Dans un contexte où les religions font beaucoup parler, il est utile de rappeler que la justice a eu plusieurs fois à se pencher sur la question de ce qui constituait une diffamation envers une religion ou une communauté religieuse quand des questions de religion sont évoquées. Voici quelques une de ces décisions.

Constitue le délit de diffamation publique envers un groupe de personnes un article

qui, après dénonciation des pratiques d’égorgement de moutons auxquelles donne lieu

la fête de l’Aid el Kebir, aborde le domaine des massacres de personnes en Algérie et

présente la communauté musulmane dans son ensemble comme des égorgeurs, non

seulement actuels mais encore potentiels.  (CA Paris, 11e ch. A, 28 oct. 1998 :

JurisData n° 1998-023073).

Sont de nature à provoquer à la discrimination, à la haine ou à la violence raciale des

propos tenus dans une séance du conseil municipal et contenant des passages selon

lesquels « le fort pourcentage d’islamiques représente une réelle menace pour nous et

l’avenir de nos enfants… nous refusons leur colonisation… il n’est pas admissible que

des hordes ethniques fsent régner la terreur, ce qui pousse les habitants à se cloîtrer

chez eux, accule les commerçants à fermer boutique et fait régner au quotidien la

violence, le racket, la drogue dans les collèges » (CA Paris, 11e ch.
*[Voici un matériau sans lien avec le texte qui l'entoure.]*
(** [ListAllRooms], [ListPKRooms] (room.go:217-240): the list and the error
    are both returned. *)
Definition ListAllRooms : M (list LiveRoom.t * option error) :=
  ' (rooms, err) <- All roomColl [] ;;
  ret (rooms, option_map MongoError err).

Definition ListPKRooms (userID : string) : M (list LiveRoom.t * option error) :=
  ' (rooms, err) <- All roomColl
      [("status", Is (BString "single")); ("creator", Ne (BString userID))] ;;
  ret (rooms, option_map MongoError err).

(** [UpdateRoom] (room.go:243-282).  [store] is the part after the check of
    the name (lines 266-281), run on the room as renamed or as found. *)
Definition UpdateRoom (id : string) (newRoom : LiveRoom.t) : M (result error LiveRoom.t) :=
  got <- GetRoomByID id ;;
  match got with
  | Err err => ret (Err err)
  | Ok room =>
  let store (room : LiveRoom.t) : M (result error LiveRoom.t) :=
    let room :=
      if negb (String.eqb (LiveRoom.Status newRoom) (LiveRoom.Status room))
      then LiveRoom.set_Status (LiveRoom.Status newRoom) room else room in
    let room :=
      if negb (String.eqb (LiveRoom.RTCRoom newRoom) "")
      then LiveRoom.set_RTCRoom (LiveRoom.RTCRoom newRoom) room else room in
    let room :=
      if negb (String.eqb (LiveRoom.PlayURL newRoom) "")
      then LiveRoom.set_PlayURL (LiveRoom.PlayURL newRoom) room else room in
    let room := LiveRoom.set_PKAnchor (LiveRoom.PKAnchor newRoom) room in
    err <- UpdateOne roomColl [("_id", Is (BString id))] (SetDoc room) ;;
    match err with
    | Some e => ret (Err (MongoError e))
    | None => ret (Ok room)
    end in
  if negb (String.eqb (LiveRoom.Name newRoom) "")
     && negb (String.eqb (LiveRoom.Name newRoom) (LiveRoom.Name room))
  then
    other <- GetRoomByFields [("_id", Ne (BString (LiveRoom.Name newRoom)));
                              ("name", Is (BString (LiveRoom.Name newRoom)))] ;;
    match other with
    | Err (ServerError ServerErrorRoomNotFound) =>
        store (LiveRoom.set_Name (LiveRoom.Name newRoom) room)
    | Err _ => ret (Err (ServerError ServerErrorMongoOpFail))
    | Ok _ => ret (Err (ServerError ServerErrorRoomNameUsed))
    end
  else store room
  end.

(** The test of lines 301 and 366: single live, PK live or waiting for PK. *)
Definition isBroadcasting (s : UserStatus) : bool :=
  UserStatus_eqb s UserStatusSingleLive
  || UserStatus_eqb s UserStatusPKLive
  || UserStatus_eqb s UserStatusPKWait.

(** [EnterRoom] (room.go:285-325). *)
Definition EnterRoom (userID roomID : string) : M (result error LiveRoom.t) :=
  got <- GetRoomByID roomID ;;
  match got with
  | Err err => ret (Err err)
  | Ok room =>
  found <- One activeUserColl [("_id", Is (BString userID))] ;;
  match found with
  | Err e => ret (Err (MongoError e))
  | Ok activeUser =>
  if isBroadcasting (ActiveUser.Status activeUser)
  then ret (Err (ServerError ServerErrorUserBroadcasting)) else
  if UserStatus_eqb (ActiveUser.Status activeUser) UserStatusJoined
     || UserStatus_eqb (ActiveUser.Status activeUser) UserStatusJoinWait
  then
    if String.eqb (ActiveUser.Room activeUser) roomID
    then ret (Ok room)
    else ret (Err (ServerError ServerErrorUserJoined))
  else
  let activeUser := ActiveUser.set_Status UserStatusWatching activeUser in
  let activeUser := ActiveUser.set_Room roomID activeUser in
  err <- UpdateOne activeUserColl [("_id", Is (BString userID))] (SetDoc activeUser) ;;
  match err with
  | Some e => ret (Err (MongoError e))
  | None => ret (Ok room)
  end
  end
  end.

(** [ListRoomsByFields] (room.go:328-342); [fields] may be the nil map. *)
Definition ListRoomsByFields (fields : option filterM) : M (list LiveRoom.t * option error) :=
  let fields := match fields with None => [] | Some f => f end in
  ' (rooms, _) <- All roomColl fields ;;
  ret (rooms, None).

(** [LeaveRoom] (room.go:345-379).  The error of the lookup of the room and
    the error of the update are only logged. *)
Definition LeaveRoom (userID roomID : string) : M (option error) :=
  _ <- GetRoomByID roomID ;;
  found <- One activeUserColl [("_id", Is (BString userID))] ;;
  match found with
  | Err e => ret (Some (MongoError e))
  | Ok activeUser =>
  if isBroadcasting (ActiveUser.Status activeUser)
  then ret (Some (ServerError ServerErrorUserBroadcasting)) else
  let activeUser := ActiveUser.set_Status UserStatusIdle activeUser in
  let activeUser := ActiveUser.set_Room "" activeUser in
  let activeUser := ActiveUser.set_JoinPosition None activeUser in
  _ <- UpdateOne activeUserColl [("_id", Is (BString userID))] (SetDoc activeUser) ;;
  ret None
  end.

(** The filter of [GetAudienceNumber] and [GetAllAudiences]
    (room.go:382-424). *)
Definition audienceFilter (roomID : string) : filterM :=
  [("room", Is (BString roomID));
   ("status", OneOf [BStatus UserStatusWatching; BStatus UserStatusJoined;
                     BStatus UserStatusJoinWait])].

Definition GetAudienceNumber (roomID : string) : M (result error Z) :=
  got <- GetRoomByID roomID ;;
  match got with
  | Err err => ret (Err err)
  | Ok room =>
  ' (audienceCount, err) <- Count activeUserColl (audienceFilter (LiveRoom.ID room)) ;;
  match err with
  | Some e => ret (Err (MongoError e))
  | None => ret (Ok audienceCount)
  end
  end.

Definition GetAllAudiences (roomID : string) : M (result error (list ActiveUser.t)) :=
  got <- GetRoomByID roomID ;;
  match got with
  | Err err => ret (Err err)
  | Ok room =>
  ' (users, err) <- All activeUserColl (audienceFilter (LiveRoom.ID room)) ;;
  match err with
  | Some e => ret (Err (MongoError e))
  | None => ret (Ok users)
  end
  end.
End Controller.

Unset Implicit Arguments.

(** ** Reading the store *)

(** The record the store holds under an ["_id"]. *)
Definition lookup_room (id : string) (db : Mongo) : option LiveRoom.t :=
  find (fun r => String.eqb (LiveRoom.ID r) id) (rooms db).

Definition lookup_user (id : string) (db : Mongo) : option ActiveUser.t :=
  find (fun u => String.eqb (ActiveUser.ID u) id) (activeUsers db).

(** A call that is turned down with a [ServerError]: the code, the round
    trips it made, and both collections as they were. *)
Definition rejected {A} (run : result error A * Mongo) (db : Mongo)
    (code : ServerErrorCode) (ops : list (Coll * Op)) : Prop :=
  fst run = Err (ServerError code)
  /\ rooms (snd run) = rooms db
  /\ activeUsers (snd run) = activeUsers db
  /\ trace (snd run) = trace db ++ ops.

(** ** Sample stores *)

Module Sample.
Definition r1 : LiveRoom.t := LiveRoom.mk "r1" "alice-room" "u1" "single" "rtc-1" "rtmp://play/1" "".
Definition r2 : LiveRoom.t := LiveRoom.mk "r2" "bob-room" "u2" "pk" "rtc-2" "rtmp://play/2" "u1".

Definition u1 : ActiveUser.t := ActiveUser.mk "u1" UserStatusSingleLive "r1" None.
Definition u2 : ActiveUser.t := ActiveUser.mk "u2" UserStatusPKLive "r2" None.
Definition u3 : ActiveUser.t := ActiveUser.mk "u3" UserStatusWatching "r1" None.
Definition u4 : ActiveUser.t := ActiveUser.mk "u4" UserStatusJoinWait "r1" (Some 1).
Definition u5 : ActiveUser.t := ActiveUser.mk "u5" UserStatusJoined "r1" (Some 2).
Definition u6 : ActiveUser.t := ActiveUser.mk "u6" UserStatusIdle "" None.

Definition db : Mongo :=
  {| rooms := [r1; r2]; activeUsers := [u1; u2; u3; u4; u5; u6]; faults := []; trace := [] |}.

(** Twenty rooms, each with its own name and creator: the store at the
    default limit. *)
Definition nth_room (i : nat) : LiveRoom.t :=
  let tag := String (Ascii.ascii_of_nat (97 + i)) "" in
  LiveRoom.mk ("r-" ++ tag) ("room-" ++ tag) ("u-" ++ tag) "single" "" "" "".

Definition full : Mongo :=
  {| rooms := map nth_room (seq 0 20);
     activeUsers := [ActiveUser.mk "u-a" UserStatusSingleLive "r-a" None];
     faults := []; trace := [] |}.
End Sample.

(** ** CloseRoom: what the claims speak of *)

Definition isAudience (s : UserStatus) : bool :=
  match s with
  | UserStatusWatching | UserStatusJoinWait | UserStatusJoined => true
  | _ => false
  end.

(** The store keeps ["_id"] unique in each collection. *)
Definition unique_ids (db : Mongo) : Prop :=
  NoDup (map LiveRoom.ID (rooms db)) /\ NoDup (map ActiveUser.ID (activeUsers db)).

Module CloseSample.
(** The creator of [r1] is recorded as a co-streamer of the own room. *)
Definition host : ActiveUser.t := ActiveUser.mk "u1" UserStatusJoined "r1" (Some 1).
Definition db : Mongo :=
  {| rooms := [Sample.r1]; activeUsers := [host; Sample.u3]; faults := []; trace := [] |}.
End CloseSample.

(** ** UpdateRoom: sample stores *)

Module UpdateSample.
(** A room whose name is also its ID, next to [r1]. *)
Definition lounge : LiveRoom.t := LiveRoom.mk "lounge" "lounge" "u2" "single" "" "" "".
Definition db : Mongo :=
  {| rooms := [Sample.r1; lounge]; activeUsers := []; faults := []; trace := [] |}.

(** A patch that renames to ["lounge"] and changes nothing else. *)
Definition rename : LiveRoom.t := LiveRoom.mk "" "lounge" "" "single" "" "" "".

(** A patch that only carries a play URL. *)
Definition new_url : LiveRoom.t := LiveRoom.mk "" "" "" "" "" "rtmp://play/9" "".
End UpdateSample.

(** ** Invariants

    A Hoare triple for computations against the store. *)
Definition hoare {A} (P : Mongo -> Prop) (m : M A) (Q : A -> Mongo -> Prop) : Prop :=
  forall db, P db -> Q (fst (m db)) (snd (m db)).

(** ** Stores that hold the same data *)

(** Both collections of [db] are those of [db0]. *)
Definition same_data (db0 db : Mongo) : Prop :=
  rooms db = rooms db0 /\ activeUsers db = activeUsers db0.

(** ** Lemmas on filters and on the store's operations *)

Lemma count_docs_all {T} `{Document T} (l : list T) :
  count_docs (matches []) l = Z.of_nat (length l).
Proof.
  unfold count_docs. do 2 f_equal. induction l; simpl; congruence.
Qed.

Lemma count_docs_pos {T} (p : T -> bool) (l : list T) :
  count_docs p l > 0 <-> exists d, In d l /\ p d = true.
Proof.
  unfold count_docs. split.
  - intros Hn. destruct (filter p l) as [|d l'] eqn:E; [simpl in Hn; lia|].
    exists d. apply filter_In. rewrite E. now left.
  - intros [d Hd]. apply filter_In in Hd.
    destruct (filter p l); [destruct Hd | simpl length; lia].
Qed.

Lemma matches_name n (r : LiveRoom.t) :
  matches [("name", Is (BString n))] r = String.eqb (LiveRoom.Name r) n.
Proof. unfold matches. simpl. apply andb_true_r. Qed.

Lemma matches_creator n (r : LiveRoom.t) :
  matches [("creator", Is (BString n))] r = String.eqb (LiveRoom.Creator r) n.
Proof. unfold matches. simpl. apply andb_true_r. Qed.

Lemma matches_room_id n (r : LiveRoom.t) :
  matches [("_id", Is (BString n))] r = String.eqb (LiveRoom.ID r) n.
Proof. unfold matches. simpl. apply andb_true_r. Qed.

Lemma matches_user_id n (u : ActiveUser.t) :
  matches [("_id", Is (BString n))] u = String.eqb (ActiveUser.ID u) n.
Proof. unfold matches. simpl. apply andb_true_r. Qed.

Lemma find_same {T} (p q : T -> bool) (l : list T) :
  (forall d, p d = q d) -> find p l = find q l.
Proof.
  intros Hpq. induction l as [|d l IH]; simpl; [reflexivity|].
  rewrite Hpq, IH. reflexivity.
Qed.

Lemma find_room_by_id id db :
  find (matches [("_id", Is (BString id))]) (rooms db) = lookup_room id db.
Proof. apply find_same. intros r. apply matches_room_id. Qed.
A, 4 nov. 1998 :

JurisData n° 1998-023074).

Le fait d’imputer à la population immigrée la commission d’actes de délinquance

habituelle et de rappeler les idées préconisées par un parti d’extrême droite de

procéder à des expulsions ne constitue pas un élément susceptible de constituer une

discrimination raciale ou une incitation à la haine raciale. S’agissant de la première

imputation, les éléments ne sont pas susceptibles de provoquer à la haine raciale et

pour la seconde, il faut y voir une simple mention de la mise en oeuvre d’une

disposition légale. Au total, le texte et le dessin litigieux mettent en cause la politique

d’attirance des étrangers par la perspective d’avantages sociaux, ce qui ne constitue ni

une atteinte à l’honneur et à la considération des personnes visées, ni une provocation

à la discrimination ou à la haine (CA Paris, 11e ch., 25 janv. 2001 : JurisData

n° 2001-137733).

Le président d’un parti politique, dans un entretien publié par un journal, a déclaré :

d’autant que quand je dis qu’avec 25 millions de musulmans chez nous, les français

raseront les murs, des gens dans la salle me disent non sans raison : « mais monsieur…,

c’est déjà le cas maintenant ». La cour d’appel a exactement apprécié le sens et la portée

des propos litigieux et caractérisé, en tous ses éléments constitutifs, tant matériels

qu’intentionnel, le délit de provocation à la discrimination, à la haine ou à la violence

envers un groupe de personnes en raison de leur religion et a ainsi justifié l’allocation, au

profit de la partie civile, de l’indemnité propre à réparer le préjudice en découlant, qui est

évaluée à 1 500 euros (Cass. crim., 3 févr. 2009, n° 08-82.402 P et n° 06-83.063 :

JurisData n° 2009-046976)

Constitue le délit de provocation à la discrimination raciale le fait de présenter

l’appartenance à la communauté musulmane comme un facteur de délinquance. Tel est le

cas d’une émission télévisée dont l’auteur utilise le vocable « musulman » pour décrire

celui « qui vole de supermarché en supermarché » (Cass. crim., 15 janv. 1998, n° 96-

82.192 : Gaz. Pal. 1998, 1, chron. dr. crim., p. 74, obs. J.-P. Doucet).

Le contrôle du juge semble indispensable dans un état de droit mais internet pose de nouvelles questions en terme d’identité de l’éditeur d’un message diffusé à grande échelle et de contours entre communication publique et privée, notamment quand le support concerné est un réseau social.